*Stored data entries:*

((

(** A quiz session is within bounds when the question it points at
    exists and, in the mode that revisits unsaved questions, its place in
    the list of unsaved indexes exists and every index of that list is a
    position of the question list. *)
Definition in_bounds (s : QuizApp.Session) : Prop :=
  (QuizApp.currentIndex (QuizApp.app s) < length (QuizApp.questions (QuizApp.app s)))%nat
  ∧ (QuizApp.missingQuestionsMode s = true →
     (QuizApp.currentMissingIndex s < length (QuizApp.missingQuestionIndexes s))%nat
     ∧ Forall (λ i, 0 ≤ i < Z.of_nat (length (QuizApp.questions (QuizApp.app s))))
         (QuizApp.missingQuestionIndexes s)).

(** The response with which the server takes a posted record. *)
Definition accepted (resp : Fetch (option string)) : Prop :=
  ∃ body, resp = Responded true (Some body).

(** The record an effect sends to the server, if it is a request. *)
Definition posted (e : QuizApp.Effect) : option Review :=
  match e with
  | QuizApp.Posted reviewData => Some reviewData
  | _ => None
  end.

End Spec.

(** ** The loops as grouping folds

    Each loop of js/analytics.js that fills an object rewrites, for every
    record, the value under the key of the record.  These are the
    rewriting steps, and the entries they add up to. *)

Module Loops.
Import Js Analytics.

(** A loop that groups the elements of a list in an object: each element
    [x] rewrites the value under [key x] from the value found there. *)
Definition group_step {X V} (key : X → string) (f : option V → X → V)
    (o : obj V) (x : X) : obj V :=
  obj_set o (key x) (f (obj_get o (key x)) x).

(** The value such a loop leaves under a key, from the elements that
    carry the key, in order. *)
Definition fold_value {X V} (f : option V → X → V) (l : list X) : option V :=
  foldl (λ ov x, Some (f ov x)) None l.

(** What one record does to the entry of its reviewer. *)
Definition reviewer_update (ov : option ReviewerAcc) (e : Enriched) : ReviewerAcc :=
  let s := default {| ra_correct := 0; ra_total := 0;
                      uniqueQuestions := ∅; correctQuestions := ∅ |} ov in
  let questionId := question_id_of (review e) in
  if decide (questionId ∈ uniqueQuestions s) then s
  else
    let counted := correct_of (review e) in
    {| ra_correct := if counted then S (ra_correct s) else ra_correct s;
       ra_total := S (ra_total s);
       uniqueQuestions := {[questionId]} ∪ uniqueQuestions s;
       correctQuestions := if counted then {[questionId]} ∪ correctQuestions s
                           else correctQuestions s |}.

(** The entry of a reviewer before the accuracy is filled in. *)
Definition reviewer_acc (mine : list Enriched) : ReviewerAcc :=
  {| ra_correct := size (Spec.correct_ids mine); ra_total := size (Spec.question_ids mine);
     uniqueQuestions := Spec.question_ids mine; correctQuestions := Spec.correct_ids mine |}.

))

*PROMPT:* Copy the records above exactly, leaving nothing out.

*ANSWER BOX:*
(** A quiz session is within bounds when the question it points at
    exists and, in the mode that revisits unsaved questions, its place in
    the list of unsaved indexes exists and every index of that list is a
    position of the question list. *)
Definition in_bounds (s : QuizApp.Session) : Prop :=
  (QuizApp.currentIndex (QuizApp.app s) < length (QuizApp.questions (QuizApp.app s)))%nat
  ∧ (QuizApp.missingQuestionsMode s = true →
     (QuizApp.currentMissingIndex s < length (QuizApp.missingQuestionIndexes s))%nat
     ∧ Forall (λ i, 0 ≤ i < Z.of_nat (length (QuizApp.questions (QuizApp.app s))))
         (QuizApp.missingQuestionIndexes s)).

(** The response with which the server takes a posted record. *)
Definition accepted (resp : Fetch (option string)) : Prop :=
  ∃ body, resp = Responded true (Some body).

(** The record an effect sends to the server, if it is a request. *)
Definition posted (e : QuizApp.Effect) : option Review :=
  match e with
  | QuizApp.Posted reviewData => Some reviewData
  | _ => None
  end.

End Spec.

(** ** The loops as grouping folds

    Each loop of js/analytics.js that fills an object rewrites, for every
    record, the value under the key of the record.  These are the
    rewriting steps, and the entries they add up to. *)

Module Loops.
Import Js Analytics.

(** A loop that groups the elements of a list in an object: each element
    [x] rewrites the value under [key x] from the value found there. *)
Definition group_step {X V} (key : X → string) (f : option V → X → V)
    (o : obj V) (x : X) : obj V :=
  obj_set o (key x) (f (obj_get o (key x)) x).

(** The value such a loop leaves under a key, from the elements that
    carry the key, in order. *)
Definition fold_value {X V} (f : option V → X → V) (l : list X) : option V :=
  foldl (λ ov x, Some (f ov x)) None l.

(** What one record does to the entry of its reviewer. *)
Definition reviewer_update (ov : option ReviewerAcc) (e : Enriched) : ReviewerAcc :=
  let s := default {| ra_correct := 0; ra_total := 0;
                      uniqueQuestions := ∅; correctQuestions := ∅ |} ov in
  let questionId := question_id_of (review e) in
  if decide (questionId ∈ uniqueQuestions s) then s
  else
    let counted := correct_of (review e) in
    {| ra_correct := if counted then S (ra_correct s) else ra_correct s;
       ra_total := S (ra_total s);
       uniqueQuestions := {[questionId]} ∪ uniqueQuestions s;
       correctQuestions := if counted then {[questionId]} ∪ correctQuestions s
                           else correctQuestions s |}.

(** The entry of a reviewer before the accuracy is filled in. *)
Definition reviewer_acc (mine : list Enriched) : ReviewerAcc :=
  {| ra_correct := size (Spec.correct_ids mine); ra_total := size (Spec.question_ids mine);
     uniqueQuestions := Spec.question_ids mine; correctQuestions := Spec.correct_ids mine |}.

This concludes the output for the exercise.